Shashi Talya is the Global Product Manager for Drilling Automation at Halliburton and is responsible for the drilling automation product portfolio.  Prior to this, Shashi held various technology leadership roles in Halliburton focused on drilling technologies.  Before Halliburton, Shashi's has worked in the energy, healthcare and aviation industries.  Shashi has over 20 years of technology and product leadership experience.  He holds a B.Tech. (BS) and PhD in Mechanical Engineering.

Mike Tornincasa

Rubrik

Mike Tornincasa is the spirit and energy of Rubrik. Currently the GM of Rubrik X, he was Rubrik's first sales hire 6 years ago. He launched and led Rubrik's worldwide sales initiative as employee 24, quickly recruiting a team of 170+ people. Mike has risen through the ranks as one of the most intelligent, innovative and charismatic leaders at Rubrik. 

Joseph Weiss

Joseph Weiss is an industry expert on control systems and electronic security of control systems, with more than 40 years of experience in the energy industry.
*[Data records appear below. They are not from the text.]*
(** [document.cookie.match(pattern)]: the first group of the leftmost
    match; at the start of the text the alternative of the start is tried
    first. *)
Definition cookie_match (name cookie : jsstring) : option jsstring :=
  match value_here name cookie with
  | Some value => Some value
  | None => search_after_separator name cookie
  end.

Section Decode.
(** [decodeURIComponent], a built-in: the decoded text, or a URIError. *)
Variable decodeURIComponent : jsstring -> completion jsstring.

(** [getCookie(name)] on the text of [document.cookie]: the decoded value,
    or [null]. *)
Definition getCookie (name cookie : jsstring) : completion (option jsstring) :=
  match cookie_match name cookie with
  | Some value =>
      match decodeURIComponent value with
      | Normal decoded => Normal (Some decoded)
      | Throw => Throw
      end
  | None => Normal None
  end.

End Decode.

(** [removeCookie(name)]: the text assigned to [document.cookie]. *)
Definition removeCookie (name : jsstring) : jsstring :=
  name ++ lit "=; path=/; max-age=0".

(** [handleLogout] of the sidebar: the texts assigned to
    [document.cookie], in order, and the page the window goes to. *)
Definition handleLogout (cookie : jsstring) : list jsstring * jsstring :=
  (map (fun c => removeCookie (trim (hd [] (split (cu "=") c)))) (split (cu ";") cookie),
   lit "/login").

Definition not_whitespace (s : jsstring) : bool :=
  forallb (fun c => negb (is_whitespace c)) s.

(** Cookies as [document.cookie] lists them: no semicolon in a name or a
    value, no equals sign in a name. *)
Definition well_formed (jar : list (jsstring * jsstring)) : Prop :=
  Forall (fun nv => ~ In (cu ";") (fst nv) /\ ~ In (cu "=") (fst nv)
                    /\ ~ In (cu ";") (snd nv)) jar.

(** One [name=value] row of [document.cookie]. *)
Definition pair_text (nv : jsstring * jsstring) : jsstring :=
  fst nv ++ cu "=" :: snd nv.

End Cookies.

(** ** The sign-in form ([AuthForm.handleSubmit]) *)

Module AuthForm.
Import Js Json Http.

Inductive mode : Type := login | register.

Definition mode_name (m : mode) : jsstring :=
  match m with login => lit "login" | register => lit "register" end.

(** The body posted to [/api/auth]: the email is added for a
    registration. *)
Definition form_body (m : mode) (username password email : jsstring) : json :=
  JObj ([(lit "action", JStr (mode_name m)); (lit "username", JStr username);
         (lit "password", JStr password)]
        ++ match m with
           | register => [(lit "email", JStr email)]
           | login => []
           end).

(** What the form shows and where it goes. *)
Record outcome : Type := mkOutcome {
  error : jsstring;
  pushed : option jsstring
}.

Section Form.
(** The message of the TypeError thrown by reading a property of [null]. *)
Variable TypeError_message : jsstring.

(** The part of [handleSubmit] after the response has arrived. *)
Definition on_response (m : mode) (res : NextResponse) : outcome :=
  if negb ((200 <=? nr_status res)%Z && (nr_status res <=? 299)%Z) then
    match prop (Some (nr_body res)) (lit "error") with
    | Normal e =>
        {| error := if truthy e then to_string e else lit "Authentication failed";
           pushed := None |}
    | Throw => {| error := TypeError_message; pushed := None |}
    end
  else
    {| error := [];
       pushed := Some (match m with login => lit "/" | register => lit "/login" end) |}.

(** [handleSubmit] against the auth route and a backend: the outcome, the
    response (for its cookies) and the requests the route sent. *)
Definition handleSubmit (BACKEND_URL NODE_ENV : option jsstring) (be : backend)
    (m : mode) (username password email : jsstring)
    : outcome * option NextResponse * list request :=
  match run (Auth.POST BACKEND_URL NODE_ENV
               {| authorization := None;
                  json_body := Some (form_body m username password email) |}) be with
  | (Normal res, sent) => (on_response m res, Some res, sent)
  | (Throw, sent) => ({| error := lit "Something went wrong"; pushed := None |}, None, sent)
  end.

End Form.


End AuthForm.

(* ===================================================================== *)
(** * Part II.  Properties                                                 *)
(* ===================================================================== *)

Unset Implicit Arguments.

(** ** Facts about strings *)

Module JsFacts.
Import Js.

(** The string operations on small inputs, as the JavaScript console
    answers them. *)
Example split_fields : split (cu ":") (lit "a:b:c") = [lit "a"; lit "b"; lit "c"].
Proof. reflexivity. Qed.

Example split_empty : split (cu ":") [] = [[]].
Proof. reflexivity. Qed.

Example split_trailing : split (cu "|") (lit "a|") = [lit "a"; []].
Proof. reflexivity. Qed.

Example join_fields : join (lit "|") [lit "a"; lit "b"; lit "c"] = lit "a|b|c".
Proof. reflexivity. Qed.

Example newline_code : cu "010" = 10%N.
Proof. reflexivity. Qed.

Example trim_both_ends : trim (lit "  x y " ++ [10%N]) = lit "x y".
Proof. reflexivity. Qed.

Example parseInt_leading_zero : parseInt_digits (lit "012") = 12%Z.
Proof. reflexivity. Qed.

Example number_to_string_negative : number_to_string (-5) = lit "-5".
Proof. reflexivity. Qed.

(** Beyond [2^53] a number is printed by its shortest digits: [2^64] with
    seventeen digits and three zeros, [10^21] and the double next to [10^23]
    in exponent form. *)
Example number_to_string_large :
  number_to_string (2 ^ 64) = lit "18446744073709552000"
  /\ number_to_string (10 ^ 21) = lit "1e+21"
  /\ number_to_string 99999999999999991611392 = lit "1e+23"
  /\ number_to_string (- 2 ^ 70) = lit "-1.1805916207174113e+21"
  /\ number_to_string (2 ^ 53 + 2) = lit "9007199254740994".
Proof. repeat split; vm_compute; reflexivity. Qed.

Example substring0_clamps : substring0 (lit "abc") 5 = lit "abc".
Proof. reflexivity. Qed.

Lemma str_eqb_spec (a b : jsstring) : reflect (a = b) (str_eqb a b).
Proof.
  revert b; induction a as [|x a IH]; intros [|y b]; simpl;
    try (constructor; congruence).
  destruct (N.eqb_spec x y) as [->|Hxy]; simpl.
  - destruct (IH b) as [->|Hab]; constructor; congruence.
  - constructor; congruence.
Qed.

Lemma str_eqb_refl (a : jsstring) : str_eqb a a = true.
Proof. destruct (str_eqb_spec a a); congruence. Qed.

Lemma split_no_sep (sep : N) (s : jsstring) :
  ~ In sep s -> split sep s = [s].
Proof.
  induction s as [|c s IH]; simpl; intros Hs; [reflexivity|].
  destruct (N.eqb_spec c sep) as [->|_].
  - exfalso; apply Hs; now left.
  - rewrite IH by tauto. reflexivity.
Qed.

Lemma split_app_sep (sep : N) (a b : jsstring) :
  ~ In sep a -> split sep (a ++ sep :: b) = a :: split sep b.
Proof.
  induction a as [|c a IH]; simpl; intros Ha.
  - now rewrite N.eqb_refl.
  - destruct (N.eqb_spec c sep) as [->|_].
    + exfalso; apply Ha; now left.
    + rewrite IH by tauto. reflexivity.
Qed.

Lemma split_nonempty (sep : N) (s : jsstring) : split sep s <> [].
Proof.
  destruct s as [|c s]; simpl; [discriminate|].
  destruct (N.eqb c sep); [discriminate|].
  destruct (split sep s); discriminate.
Qed.

(** Splitting undoes joining when no field holds the separator. *)
Lemma split_join (sep : N) (l : list jsstring) :
  l <> [] ->
  Forall (fun x => ~ In sep x) l ->
  split sep (join [sep] l) = l.
Proof.
  induction l as [|x l IH]; intros Hne Hall; [congruence|].
  inversion Hall as [|? ? Hx Hl]; subst.
  destruct l as [|y l].
  - simpl. now apply split_no_sep.
  - change (join [sep] (x :: y :: l)) with (x ++ sep :: join [sep] (y :: l)).
    rewrite split_app_sep by assumption.
    rewrite IH; [reflexivity | discriminate | assumption].
Qed.

Lemma in_join (c : N) (sep : jsstring) (l : list jsstring) :
  In c (join sep l) -> In c sep \/ exists x, In x l /\ In c x.
Proof.
  induction l as [|x l IH]; simpl; [tauto|].
  destruct l as [|y l].
  - intros H; right; exists x; tauto.
  - rewrite !in_app_iff. intros [H|[H|H]].
    + right; exists x; tauto.
    + now left.
    + destruct (IH H) as [?|[z [Hz Hc]]]; [now left|].
      right; exists z; split; [now right | assumption].
Qed.

Lemma length_substring0 (s : jsstring) (e : Z) :
  (0 <= e)%Z -> (Z.of_nat (List.length (substring0 s e)) <= e)%Z.
Proof.
  intros He. unfold substring0. rewrite length_firstn. lia.
Qed.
Mr. Weiss spent more than 14 years at the Electric Power Research Institute (EPRI), the first 5 years managing the Nuclear Instrumentation and Diagnostics Program. He was responsible for developing many utility industry security primers and implementation guidelines. He was also the EPRI Exploratory Research lead on instrumentation, controls, and communications. Mr. Weiss serves as a member of numerous organizations related to control system security. He served as the Task Force Lead for review of information security impacts on IEEE standards. He is also a Director on ISA's Standards and Practices Board.